TASK PROMPT | Take the lines below between the one holding "(** [slot.dispatch_pending]: take" and the one holding "taken ← on_slot", inclusive, and copy them exactly. Add nothing.

★ ★ ★ ★

(** The task of a [Deliver]. *)
Definition deliver_task k (slot : option SlotRef) (activation_id : ActivationId)
    (dispatch_id : DispatchId) (endpoint : E) (pending : Pending) :
    Op Rt (Code * list Code) :=
  result ← on_port (port_deliver endpoint (origin pending) (command pending));
  failure ← match result with
            | Ok () => _ ← complete pending (Ok ()); mret None
            | Err command =>
                mret (Some (dispatch_id, {| origin := origin pending; command := command;
                                            publisher := publisher pending |}))
            end;
  match slot, failure with
  | Some slot, _ => continue [Submit_owned k slot (Event_DeliveryResolved activation_id failure)]
  | None, Some (dispatch_id, pending) =>
      _ ← reject dispatch_id pending Refusal_Unavailable; stop
  | None, None => stop
  end.

(** The task of an [EnqueueFence]. *)
Definition fence_task k (slot : option SlotRef) (activation_id : ActivationId) (endpoint : E) :
    Op Rt (Code * list Code) :=
  result ← on_port (port_fence endpoint);
  let event := match result with
               | Ok () => Event_FenceAcknowledged activation_id
               | Err failure => Event_ForceDrain activation_id (fence_failed failure)
               end in
  match slot with
  | Some slot => continue [Submit_owned k slot event]
  | None => stop
  end.

(** [retire_owned], and the task of a [Retire] without a slot. *)
Definition retire_owned k (slot : option SlotRef) (activation_id : ActivationId) (lease : L)
    (mode : RetirementMode) :
    Op Rt (Code * list Code) :=
  result ← on_port (port_retire k activation_id lease mode);
  _ ← record (return_lease activation_id lease mode);
  _ ← match result with
      | Err failure => retirement_failed k slot activation_id mode failure
      | Ok () => mret ()
      end;
  match slot with
  | Some slot => continue [Submit_owned k slot (Event_Terminated activation_id);
                           Complete_retirement slot mode]
  | None => stop
  end.

(** The task [shutdown] starts for an incarnation that was idle. *)
Definition closed_fence_task k slot (activation_id : ActivationId) (endpoint : E) (lease : L)
    (fence : Result () DrainFailure) :
    Op Rt (Code * list Code) :=
  mode ← match fence with
         | Ok () =>
             result ← on_port (port_fence endpoint);
             mret match result with
                  | Ok () => RetirementMode_Graceful
                  | Err failure => RetirementMode_Forced (fence_failed failure)
                  end
         | Err failure => mret (RetirementMode_Forced failure)
         end;
  continue [Retire k (Some slot) activation_id lease mode].

(** [slot.submit_owned], then [interpret_slot]. *)
Definition submit_fact k slot (event : SlotEvent Pending E L) : Op Rt (Code * list Code) :=
  _ ← on_slot slot (λ x, submit_owned clone x event);
  continue [Interpret_slot false k slot].

Definition publish_retirement slot (mode : RetirementMode) : Op Rt (Code * list Code) :=
  published ← on_slot slot (λ x, let '(x, published) := complete_retirement x mode in
                                 (x, Some published));
  match published with
  | Some (cell, mode) => _ ← answer (Answer_Retired cell mode); stop
  | None => stop
  end.

(** [slot.dispatch_pending]: take the guard, then one effect after the other. *)
Definition interpret_slot (closed : bool) k slot : Op Rt (Code * list Code) :=
  taken ← on_slot slot (λ x, let '(x, taken) := acquire x in (x, Some taken));
  continue (if taken : bool then [Next_effect closed k slot] else []).

Definition next_effect (closed : bool) k slot : Op Rt (Code * list Code) :=
  effect ← on_slot slot (λ x, let '(x, effect) := next x in (x, Some effect));
  match effect with
  | Some effect =>
      continue [Interpret_effect closed k (Some slot) effect; Next_effect closed k slot]
  | None => stop
  end.

(** The claimant's loop over the rows. *)
Definition close_row k slot : Op Rt (Code * list Code) :=
  retirement ← on_slot slot (λ x, let '(x, retirement) := slot_close_family x in
                                  (x, Some retirement));
  continue (Interpret_slot true k slot ::
    match retirement with
    | Some (activation_id, endpoint, lease, fence) =>
        [Spawn_retirement k slot activation_id endpoint lease fence]
    | None => []
    end).

(** What each statement does. *)
Definition perform (action : Act) : Op Rt (Code * list Code) :=
  match action with
  | Dispatch k pending => dispatch_command k pending
  | Locate k request => locate k request
  | Submit_to k slot request => submit_to k slot request
  | Passivate k => passivate k
  | Read_activation k slot => current_incarnation k slot
  | Retire_entity k => retire_entity k
  | Begin_retirement k slot => begin_entity_retirement k slot
  | Activate k slot activation_id => activate_task k slot activation_id
  | Diagnose k activation_id error => diagnose k activation_id error
  | Deliver k slot activation_id dispatch_id endpoint pending => deliver_task k slot activation_id dispatch_id endpoint pending
  | Fence k slot activation_id endpoint => fence_task k slot activation_id endpoint
  | Retire k slot activation_id lease mode => retire_owned k slot activation_id lease mode
  | Close_fence k slot activation_id endpoint lease fence => closed_fence_task k slot activation_id endpoint lease fence
  | Submit_owned k slot event => submit_fact k slot event
  | Complete_retirement slot mode => publish_retirement slot mode
  | Interpret_slot closed k slot => interpret_slot closed k slot
  | Next_effect closed k slot => next_effect closed k slot
  | Interpret_effect closed k slot effect => perform_effect closed k slot effect
  | Close_row k slot => close_row k slot
  | Spawn_retirement k slot activation_id endpoint lease fence =>
      spawn_owned [Close_fence k slot activation_id endpoint lease fence]
  end.

(** What a thread holds in a statement it has left. *)
Definition request_items (request : Request C O) : list (Item L) :=
  event_items (request_event request).

Definition action_items (action : Act) : list (Item L) :=
  match action with
  | Dispatch _ pending => [Item_command (publisher pending)]
  | Locate _ request | Submit_to _ _ request => request_items request
  | Deliver _ _ _ _ _ pending => [Item_command (publisher pending)]
  | Retire _ _ _ lease _ | Close_fence _ _ _ _ lease _ | Spawn_retirement _ _ _ _ lease _ =>
      [Item_lease lease]
  | Submit_owned _ _ event => event_items event
  | Interpret_effect _ _ _ effect => effect_items effect
  | _ => []
  end.

(** Unwinding drops what the thread holds, its dispatch guard included. *)
Definition drop_guard (action : Act) (d : LocalDirectory I Pending E L) :
    LocalDirectory I Pending E L :=
  match action with
  | Next_effect _ _ slot => update_slot (λ x, drop_dispatch x true) slot d
  | _ => d
  end.

Definition unwind (code : Code) r : Rt :=
  set_ledger (unwinding (lose (code ≫= action_items) (ledger r)))
    (set_routes (foldr drop_guard (routes r) code) r).
End operations.

(** Unfold one statement. *)
Tactic Notation "open_perform" :=
  cbv beta iota zeta delta [perform dispatch_command passivate current_incarnation retire_entity begin_entity_retirement
    activate_task diagnose deliver_task fence_task retire_owned closed_fence_task submit_fact
    publish_retirement interpret_slot next_effect close_row].
Tactic Notation "open_perform" "in" hyp(Hp) :=
  cbv beta iota zeta delta [perform dispatch_command passivate current_incarnation retire_entity begin_entity_retirement
    activate_task diagnose deliver_task fence_task retire_owned closed_fence_task submit_fact
    publish_retirement interpret_slot next_effect close_row] in Hp.

(** ** The family shutdown and the threads *)

Variant EntityShutdown {TF F I : Type} :=
  | Shutdown_Settled (represented : N) (entities : list I)
  | Shutdown_AlreadyClaimed
  | Shutdown_Unsettled (represented : N)
      (entities : list (I * Result () (option ActivationId) *
                        list (ActivationId * RetirementMode * F)))
      (failures : list TF).
Arguments EntityShutdown : clear implicits.

(** Whose thread it is: only a caller holds the admission lock. *)
Variant Owner := ByCaller | ByTask | ByClaimant.

#[export] Instance Owner_eq_dec : EqDecision Owner.
Proof. solve_decision. Defined.

(** Where the claimed [shutdown] stands: waiting for idle before or after the
    rows were drained, in its loops over the rows, or returned. *)
Variant ShutdownStage {Outcome : Type} :=
  | Stage_Unclaimed
  | Stage_Waiting (drained : bool)
  | Stage_Interpreting
  | Stage_Returned (outcome : Outcome).
Arguments ShutdownStage : clear implicits.

Section shutdown.
Context {P I C O E L X F TF : Type} `{Countable I} `{LocalEntityRuntime P I C O E L X F}
  (clone : E → option E) (hash_one : I → N).
Local Abbreviation Pending := (PendingCommand O C).
Local Abbreviation Rt := (Runtime P I C O E L F).
Local Abbreviation Act := (Action I C O E L X).
Local Abbreviation Code := (list Act).
Local Abbreviation Receipt := (I * option SlotRef * ActivationId * RetirementMode * F)%type.

(** The end of [shutdown], when no thread is left: each row takes its own failures,
    and then its key must have no other owner, or [try_unwrap] panics.  Taking a
    slot out of the map allocates its key anew, so that allocation is owned by the
    rows of the slot, and by the receipts of the tasks they started, which name the
    slot and were taken before.  A failure that is left must come from an effect
    without a slot, or the assertion panics; the effects of such a decision share
    the key of their entity, so a later receipt of that entity is another owner. *)
Definition receipts_of (slot : SlotRef) (failures : list Receipt) :
    list (ActivationId * RetirementMode * F) :=
  (λ '(_, _, activation_id, mode, failure), (activation_id, mode, failure)) <$>
    filter (λ failure, names_slot slot failure = true) failures.

Definition receipts_left (slot : SlotRef) (failures : list Receipt) : list Receipt :=
  filter (λ failure, names_slot slot failure ≠ true) failures.

Definition disposition (d : LocalDirectory I Pending E L) (slot : SlotRef) :
    Result () (option ActivationId) :=
  match arena d !! slot with
  | Some x => retirement_disposition x
  | None => Err None
  end.

Local Abbreviation Entity :=
  (I * Result () (option ActivationId) * list (ActivationId * RetirementMode * F))%type.

Fixpoint row_entities (d : LocalDirectory I Pending E L) (rows : list (I * SlotRef))
    (failures : list Receipt) : option (list Entity * list Receipt) :=
  match rows with
  | [] => Some ([], failures)
  | (k, slot) :: rows =>
      let entity := (k, disposition d slot, receipts_of slot failures) in
      if bool_decide (slot ∈ rows.*2) then panic!
      else
        rest ← row_entities d rows (receipts_left slot failures);
        Some (entity :: rest.1, rest.2)
  end.

Definition owns_key (k : I) (receipt : Receipt) : bool :=
  let '(key, original, _, _, _) := receipt in bool_decide (key = k ∧ original = None).

Fixpoint left_entities (receipts : list Receipt) : option (list Entity) :=
  match receipts with
  | [] => Some []
  | (_, Some _, _, _, _) :: _ => panic!
  | (k, None, activation_id, mode, failure) :: receipts =>
      if existsb (owns_key k) receipts then panic!
      else
        entities ← left_entities receipts;
        Some ((k, Ok (), [(activation_id, mode, failure)]) :: entities)
  end.

Definition settled_entity (entity : Entity) : bool :=
  let '(_, disposition, receipts) := entity in
  is_Ok disposition && match receipts with [] => true | _ => false end.

Definition shutdown_result (r : Rt) (rows : list (I * SlotRef)) (task_failures : list TF) :
    option (EntityShutdown TF F I) :=
  let represented := len rows in
  rest ← row_entities (routes r) (rows ++ retired_rows r) (retirement_failures r);
  transient ← left_entities rest.2;
  let entities := rest.1 ++ transient in
  match task_failures with
  | [] => if forallb settled_entity entities
          then Some (Shutdown_Settled represented ((λ entity, entity.1.1) <$> entities))
          else Some (Shutdown_Unsettled represented entities [])
  | _ => Some (Shutdown_Unsettled represented entities task_failures)
  end.

Definition row_pending (r : Rt) (row : I * SlotRef) : bool :=
  match arena (routes r) !! row.2 with Some x => has_pending x | None => false end.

★ ★ ★ ★

PROBLEM SOLUTION |
(** [slot.dispatch_pending]: take the guard, then one effect after the other. *)
Definition interpret_slot (closed : bool) k slot : Op Rt (Code * list Code) :=
  taken ← on_slot slot (λ x, let '(x, taken) := acquire x in (x, Some taken));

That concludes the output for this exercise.